Cross-correlation can be more robust than auto-correlation when analyzing short stretches of speech. Regardless of the total duration of your segment of speech, a voice report requires analyzing short sub-sequences. This is because jitter involves the difference between consecutive periods, and if you compute f0 over long stretches, you've already averaged out the differences between consecutive periods.

The service this board uses to render math appears to be having some kind of technical problem. I'll explain why cross-correlation can be more robust than auto-correlation more clearly once the service goes back up. But here's an attempt to explain without mathematical notation. Remember that a cross-correlation has three arguments: two signals *f* and *g*, and a lag tau. The cross-correlation of the two signals at a particular lag is an infinite sum over all *t* of the product of *f*(t) and *g*(t-tau): \sum_*t*^\infty *f*(t)*g*(*t*-tau) . We estimate f0 in the autocorrelation approach by setting *f* and *g* to be the same signal, call it *h*. The largest autocorrelation value occurs when tau is zero, because *h*(*t*) = *h*(*t*-0) for all *t*. The second largest autocorrelation value should usually be the wavelength of the fundamental frequency, but things like random noise can interfere.

In practice, we do not have an infinite sum, because we can only gather so many air pressure measurements before the signals change. To deal with this, practical applications will 'window' each signal. At the midpoint of the window, the signal is multiplied by 1, and it gets multiplied by smaller numbers as you get further away from (before and after) the midpoint. Outside of the window, the scaled measurements are 0.

However, this windowing can cause a problem for the autocorrelation approach. When tau gets to be close to the width of the window, either *h*(t) or *h*(t-tau) will be scaled towards zero or actually fall outside of the window, and the sum of each *h*(*t*-tau) will be artificially small. This means that the windowed autocorrelation will give shorter peaks that are more likely to be lost in noise when tau approaches the window size. This problem can become especially prevalent when the window is very narrow, as is the case when analyzing short stretches of speech to estimate variation in adjacent periods.

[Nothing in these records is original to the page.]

Lemma process_variables_renders_strings_witness :
  Variables.process_variables unit string Template0 render0 ∅
    {[ "name" := VStr "x"; "count" := VInt 3 ]}
  = inr {[ "name" := VStr "<x>"; "count" := VInt 3 ]}.
Proof.
  assert (H : forall k source : string,
            ({[ "name" := VStr "x"; "count" := VInt 3 ]} : gmap string value) !! k
            = Some (VStr source) ->
            exists t : string,
              Template0 source = inr t
              /\ render0 t ∅ = inr ((fun s => "<" +:+ s +:+ ">") source)).
  { intros k source _. by exists source. }
  exact (proj1 (process_variables_renders_strings unit string Template0 render0
                  ∅ {[ "name" := VStr "x"; "count" := VInt 3 ]} ∅
                  (fun s => "<" +:+ s +:+ ">") eq_refl H)).
Defined.

Lemma process_variables_without_strings_witness :
  Variables.process_variables unit string Template0 render0
    {[ "variables" := VNone ]} {[ "count" := VInt 3 ]}
  = inr {[ "count" := VInt 3 ]}.
Proof.
  assert (H : forall (k : string) (v : value),
            ({[ "count" := VInt 3 ]} : gmap string value) !! k = Some v ->
            is_str v = false).
  { intros k v Hk. apply lookup_singleton_Some in Hk as [_ <-]. done. }
  exact (process_variables_without_strings unit string Template0 render0
           {[ "variables" := VNone ]} {[ "count" := VInt 3 ]} H).
Defined.

Lemma process_variables_returns_only_rendered_witness :
  exists (kwargs : gmap string value) (t text : string),
    Variables.template_variables {[ "variables" := VDict {[ "v" := VInt 1 ]} ]}
    = VDict kwargs
    /\ Template0 "x" = inr t
    /\ render0 t kwargs = inr text.
Proof.
  exact (process_variables_returns_only_rendered unit string Template0 render0
           {[ "variables" := VDict {[ "v" := VInt 1 ]} ]}
           {[ "name" := VStr "x" ]} {[ "name" := VStr "<x>" ]}
           eq_refl "name" "x" eq_refl).
Defined.

Lemma resolution_only_adds_witness :
  kept (VList [VInt 1; VInt 2; VInt 3]) (deref doc_axy [Key "a"; Key "b"])
  /\ deref doc_axy [Key "a"; Key "b"; Idx 0] = Some (VInt 1).
Proof.
  assert (H : _get_object_by_path "a.x.y" doc_ab
              = (Return [Key "a"; Key "x"; Key "y"], doc_axy))
    by (vm_compute; reflexivity).
  assert (Hb : deref doc_ab [Key "a"; Key "b"]
               = Some (VList [VInt 1; VInt 2; VInt 3])) by reflexivity.
  assert (H0 : deref doc_ab [Key "a"; Key "b"; Idx 0] = Some (VInt 1))
    by reflexivity.
  split.
  - exact (proj1 (resolution_only_adds "a.x.y" doc_ab doc_axy _ _ _ H Hb)).
  - exact (proj1 (proj2 (resolution_only_adds "a.x.y" doc_ab doc_axy _ _ _ H H0))
                 eq_refl eq_refl).
Defined.

(** * The escapes of the path language *)

(** ** A key name written with escapes and split again *)







(** ** How many parts the split of escaped key names has

    Every dot that joins two names separates, whatever the names are; an
    escaped dot separates as well when it stands where the look-behind
    cannot hold, and the split then has more parts than there were
    names. *)





(** ** What the escapes do, and where they fail *)



(* ===== verification/Prelude.v ===== *)
(** * A verified model of async-net-stack-rs

    The program is a userspace TCP/UDP stack in Rust.  Its parts, from the bottom up, and the
    files that model them:

    - Frames.  [src/device/buffer_pool.rs] keeps an arena of fixed frames with a free list and
      hands out exclusive [PacketBuf] handles.  BufferPool.v models the pool and the handles; a
      handle carries the bytes of its frame, which go back to the arena when it is dropped.
      [pool_inv] says that free frames and frames in use partition the arena.
    - Devices.  [src/device/mod.rs] is the trait [Device].  Device.v states it as a class of
      operations and the class [DeviceLaws] of what its clients rely on (who owns which frame,
      which prefix of a batch was taken).  Loopback.v ([device/loopback.rs]), InterfaceStep.v
      ([net/interface.rs], over any other device), XdpProps.v ([device/backend/af_xdp]),
      TunProps.v ([device/backend/tun]) and UringInv.v ([device/backend/uring]) discharge the
      laws; the TCP and UDP pools are proved against them, so every theorem about a pool holds
      over each of these devices and over their compositions.
    - AF_XDP.  XdpRing.v is the shared rings of [umem.rs] and [socket.rs], XdpDevice.v the
      device of [device.rs], XdpInv.v and XdpProps.v its invariant and properties.  The kernel is
      an arbitrary function on the shared rings and frames.
    - TUN.  Tun.v is [device/backend/tun.rs] with [tun/linux.rs] and [tun/macos.rs]; the results
      of the system calls are arguments.  TunProps.v proves the two backends at once, from
      what their loops need of the read and write of one datagram.
    - io_uring.  Uring.v is [device/backend/uring]: the request table, the rings and the device;
      UringInv.v states what the kernel may do with the shared memory ([kernel_step]) and the
      invariant that locates every request, UringProps.v the sessions and the teardown.
    - Packets.  Checksum.v and Responder.v ([net/mod.rs]), Ipv4.v, TcpWire.v and UdpWire.v
      ([transport/]), Ethernet.v ([net/ethernet.rs], [net/arp.rs]), DnsWire.v ([dns/wire.rs]).
      Bytes are integers in lists; every index and slice that could be out of range is a
      [Panic] in the model.
    - Network layer.  Route.v ([net/route.rs], [net/neighbor.rs]); OrdMap.v, the ordered maps;
      Interface.v with InterfaceInv.v, InterfaceStep.v and InterfaceProps.v ([net/interface.rs]):
      routing, ARP resolution, queues, leases.
    - UDP.  UdpSched.v and UdpSchedProps.v ([api/udp/mod.rs]), UdpPool.v with UdpPoolInv.v and
      UdpPoolProps.v ([api/mod.rs]), UdpEthernet.v (the pool over the Ethernet interface).
    - TCP.  TcpTypes.v, TcpConn.v ([api/tcp/connection.rs]) with TcpConnInv.v, TcpAckInv.v,
      TcpInputInv.v, TcpOutputInv.v, TcpTransmit.v and TcpProps.v; TcpPool.v
      ([api/tcp/mod.rs]) with TcpPoolInv.v, TcpPoolPoll.v and TcpPoolProps.v.
    - DNS.  DnsResolver.v ([dns/mod.rs]) over the UDP pool, with DnsInv.v, DnsStep.v, DnsProps.v.
    - Simulation.  Simulation.v ([simulation.rs], [simulation/access_point.rs]), SimInv.v,
      SimProps.v.
    - Telemetry.  Telemetry.v ([telemetry.rs] and the decoder of [scripts/telemetry-client.py]),
      TelemetryProps.v.
    - vhost-user.  The backend of [examples/support/vhost_user] serves the virtqueues of a
      virtual machine: VhostMemory.v ([memory.rs]) is the guest's shared memory and the cache of
      IOMMU translations, VhostQueue.v ([queue.rs]) the virtqueues, VhostWire.v ([wire.rs]) the
      framing of the control socket, Vhost.v ([mod.rs], [vm_packet.rs]) the requests, both data
      paths and the main loop.  VhostMemoryProps.v, VhostQueueProps.v and VhostWireProps.v hold
      the properties of the parts, VhostInv.v the invariant under requests, VhostData.v what is
      written into the guest, VhostProps.v the sessions.  The guest's memory is a function of
      time that nothing constrains.
    - Shared-memory NIC.  ShmNic.v is [examples/support/shm_nic.rs]: the layout, the frames and
      the two processes, each a machine with at most one access to the shared memory in a step;
      a plain write leaves arbitrary content before its final one.  ShmNicInv.v is the
      invariant, ShmNicStep.v shows that every step of either process keeps it, ShmNicLive.v
      measures the work that is left, ShmNicProps.v holds the properties.

    ** How code becomes definitions

    A method with [&mut self] takes and returns the state; its result is an [outcome]: a value,
    an error (its [io::ErrorKind]), a panic, or exhausted fuel.  Operations that change several
    [&mut] arguments are state transformers [ST], which return the state with every result,
    errors included.  Integers keep their width where the code lets them wrap ([u32], [count]
    for the statistics, [mod W64]) and their checks where it does not ([usub], [checked_add]).  A
    [Duration] is a number of nanoseconds up to [DURATION_MAX].  A [BTreeMap] that is only looked
    up is a [gmap], one that is iterated is an ordered list.  Code outside the repository is an
    argument: the random source of initial sequence numbers and DNS identifiers, the kernel
    behind AF_XDP and io_uring, the system calls on a TUN descriptor, the clock and the socket of
    the telemetry exporter, the guest and the frontend of vhost-user, UDP handlers, the clock and
    the notification pipe of the shared-memory NIC.

    Loops that are not structural have fuel: one unit per queued datagram in [flush], per
    connection and burst in the TCP pool, per frame of budget in the AF_XDP refill, per request
    slot when io_uring completions are reaped, per retry of an interrupted call, per byte of a
    control message, per descriptor of a chain, per byte or record in the DNS parser, per alias
    in a DNS chain.  The fuel is computed from the state,
    and the theorems show that the operations return, so that it is always enough.

    ** What the theorems show

    - Wire formats: what a builder writes the parser reads back, parsers never panic, a
      DNS answer is backed by the records of its message; the telemetry decoder reads what
      the exporter wrote.
    - Every component keeps its invariant under every operation, on every branch: tables, queues
      and windows within their bounds, every frame with exactly one owner.  The [_sessions]
      theorems state this for arbitrary sequences of calls, with the result that no call
      panics.
    - TCP: a segment delivers exactly the new in-order bytes and acknowledges exactly the
      acknowledged ones, follows the state diagram and reaches only the connection it belongs
      to; transmission stays within both windows.
    - Neighbour resolution, DNS lookups and telemetry shutdown end in bounded time; UDP
      scheduling is fair and paced; a simulated packet arrives when its delay has passed.
    - Errors take nothing: a failed send, lease or configuration leaves the state as it was, or
      ends what it must end and releases what it held.
    - Interleavings: the AF_XDP and io_uring devices against any kernel, the telemetry threads in
      any order, the vhost-user backend against any guest and frontend: descriptor chains are
      checked before they are used, frames are written where they were offered and nowhere else,
      control messages arrive whole and in order, stale translations are never used.  The two
      processes of the shared-memory NIC, in any order of their steps: every packet is verified
      once and in order, no slot is accessed by both at once, and they never wait for each other.

    ** What is not modelled

    The macOS reactor, the loading and attaching of the XDP program and the raw system calls
    are calls into the kernel with little logic of their own.
    The memory behind pointers (mappings, layouts, alignment) is a list of frames.  Messages of
    errors, [Debug] renderings and accessors without effect are left out.  The other example
    programs are drivers of the library and are not modelled.  [SimDevice] is not an instance of
    [DeviceLaws]: it hands out frames of other ports' pools, for which the laws have no place;
    its own invariant covers all pools of a network. *)
From Stdlib Require Import ZArith Lia Bool.
From stdpp Require Import base numbers option list.
#[local] Open Scope Z_scope.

The cross-correlation approach to f0 estimation addresses this by essentially windowing the lagged signals separately. *f* is set to be the speech signal windowed around the time period of interest, and *g* is set to be the speech signal windowed about the lag point. This cross-correlation approach essentially decouples the choice of window size from the choice of the range of pitch periods to consider, and allows the algorithm to use the same number of non-scaled samples for both short and long lags.